▼

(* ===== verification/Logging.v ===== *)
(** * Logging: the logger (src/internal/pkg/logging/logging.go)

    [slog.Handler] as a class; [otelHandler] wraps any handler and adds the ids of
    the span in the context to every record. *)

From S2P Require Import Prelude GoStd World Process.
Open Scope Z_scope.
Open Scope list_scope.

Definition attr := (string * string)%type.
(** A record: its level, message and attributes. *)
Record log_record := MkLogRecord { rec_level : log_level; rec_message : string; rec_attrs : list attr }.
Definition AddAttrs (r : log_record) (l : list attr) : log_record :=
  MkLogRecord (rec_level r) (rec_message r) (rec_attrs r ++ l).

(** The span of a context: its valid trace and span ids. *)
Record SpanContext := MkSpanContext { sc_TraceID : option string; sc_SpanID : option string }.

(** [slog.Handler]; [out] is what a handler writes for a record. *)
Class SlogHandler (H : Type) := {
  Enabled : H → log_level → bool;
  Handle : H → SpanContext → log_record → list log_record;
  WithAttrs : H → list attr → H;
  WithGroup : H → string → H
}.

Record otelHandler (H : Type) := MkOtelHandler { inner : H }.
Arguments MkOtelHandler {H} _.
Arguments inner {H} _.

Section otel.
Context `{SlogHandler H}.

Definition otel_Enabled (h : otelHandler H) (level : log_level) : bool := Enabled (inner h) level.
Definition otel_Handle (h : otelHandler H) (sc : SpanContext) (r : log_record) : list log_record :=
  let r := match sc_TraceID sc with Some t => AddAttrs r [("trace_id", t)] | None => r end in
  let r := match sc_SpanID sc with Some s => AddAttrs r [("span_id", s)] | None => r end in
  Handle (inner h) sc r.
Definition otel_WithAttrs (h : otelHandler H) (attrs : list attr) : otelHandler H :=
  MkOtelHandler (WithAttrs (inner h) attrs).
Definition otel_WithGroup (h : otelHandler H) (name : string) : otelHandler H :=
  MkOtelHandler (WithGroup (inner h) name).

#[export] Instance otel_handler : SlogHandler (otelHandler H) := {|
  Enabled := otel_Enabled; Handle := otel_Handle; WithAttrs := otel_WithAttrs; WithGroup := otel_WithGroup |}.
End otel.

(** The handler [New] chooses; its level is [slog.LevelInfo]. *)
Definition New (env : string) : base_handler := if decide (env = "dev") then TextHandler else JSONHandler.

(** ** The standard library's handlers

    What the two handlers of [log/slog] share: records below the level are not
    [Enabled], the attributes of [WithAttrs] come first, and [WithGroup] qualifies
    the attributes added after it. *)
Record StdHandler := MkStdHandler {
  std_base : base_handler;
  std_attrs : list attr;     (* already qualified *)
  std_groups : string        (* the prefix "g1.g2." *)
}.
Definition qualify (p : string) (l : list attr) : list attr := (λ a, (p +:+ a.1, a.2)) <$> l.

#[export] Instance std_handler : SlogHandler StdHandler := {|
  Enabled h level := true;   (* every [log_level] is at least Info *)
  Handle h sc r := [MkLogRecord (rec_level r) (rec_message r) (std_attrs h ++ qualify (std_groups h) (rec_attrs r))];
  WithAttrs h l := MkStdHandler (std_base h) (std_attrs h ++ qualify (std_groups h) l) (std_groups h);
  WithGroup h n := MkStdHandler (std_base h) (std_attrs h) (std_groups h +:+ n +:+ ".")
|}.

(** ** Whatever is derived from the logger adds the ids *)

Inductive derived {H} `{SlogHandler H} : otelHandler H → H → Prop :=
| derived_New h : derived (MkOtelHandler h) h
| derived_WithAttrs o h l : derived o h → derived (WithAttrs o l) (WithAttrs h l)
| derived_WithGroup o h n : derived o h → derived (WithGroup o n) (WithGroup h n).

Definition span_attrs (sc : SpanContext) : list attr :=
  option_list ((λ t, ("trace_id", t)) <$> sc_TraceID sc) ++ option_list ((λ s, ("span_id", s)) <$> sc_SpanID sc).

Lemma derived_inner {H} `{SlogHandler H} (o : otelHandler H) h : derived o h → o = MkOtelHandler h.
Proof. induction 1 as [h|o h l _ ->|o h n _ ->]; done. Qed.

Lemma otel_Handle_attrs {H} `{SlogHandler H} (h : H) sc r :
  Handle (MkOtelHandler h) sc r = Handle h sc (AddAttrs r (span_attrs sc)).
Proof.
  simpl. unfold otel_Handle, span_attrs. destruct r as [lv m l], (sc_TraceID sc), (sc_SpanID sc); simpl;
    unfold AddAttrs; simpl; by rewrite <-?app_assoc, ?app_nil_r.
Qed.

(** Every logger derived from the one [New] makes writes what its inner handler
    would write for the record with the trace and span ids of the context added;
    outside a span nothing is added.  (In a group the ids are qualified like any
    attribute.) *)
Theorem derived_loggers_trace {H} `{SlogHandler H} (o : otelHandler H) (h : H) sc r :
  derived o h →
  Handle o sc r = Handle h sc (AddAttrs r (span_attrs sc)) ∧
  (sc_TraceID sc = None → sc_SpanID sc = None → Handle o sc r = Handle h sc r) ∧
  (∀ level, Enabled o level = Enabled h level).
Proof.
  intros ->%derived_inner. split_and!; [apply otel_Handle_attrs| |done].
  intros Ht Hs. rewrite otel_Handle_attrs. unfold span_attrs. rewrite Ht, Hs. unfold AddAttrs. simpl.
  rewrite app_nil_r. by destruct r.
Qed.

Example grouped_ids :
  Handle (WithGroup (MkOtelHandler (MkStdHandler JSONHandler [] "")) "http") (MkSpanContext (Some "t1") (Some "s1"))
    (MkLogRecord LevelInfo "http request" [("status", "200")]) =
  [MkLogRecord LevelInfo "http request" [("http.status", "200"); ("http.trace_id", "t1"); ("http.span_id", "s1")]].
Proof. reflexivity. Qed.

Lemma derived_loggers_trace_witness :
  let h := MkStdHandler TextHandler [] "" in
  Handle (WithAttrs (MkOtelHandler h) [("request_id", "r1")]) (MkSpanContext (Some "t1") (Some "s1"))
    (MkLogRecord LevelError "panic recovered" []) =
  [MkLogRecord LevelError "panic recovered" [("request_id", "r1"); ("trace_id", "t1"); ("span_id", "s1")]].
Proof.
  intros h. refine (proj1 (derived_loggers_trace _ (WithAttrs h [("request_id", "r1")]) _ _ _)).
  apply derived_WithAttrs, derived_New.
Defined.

▲

* Problem to work on:
When you answer, output each line of the data exactly as given, from its first line up to and including the one with "Open Scope list_scope.".

* Written answer:
(* ===== verification/Logging.v ===== *)
(** * Logging: the logger (src/internal/pkg/logging/logging.go)

    [slog.Handler] as a class; [otelHandler] wraps any handler and adds the ids of
    the span in the context to every record. *)

From S2P Require Import Prelude GoStd World Process.
Open Scope Z_scope.
Open Scope list_scope.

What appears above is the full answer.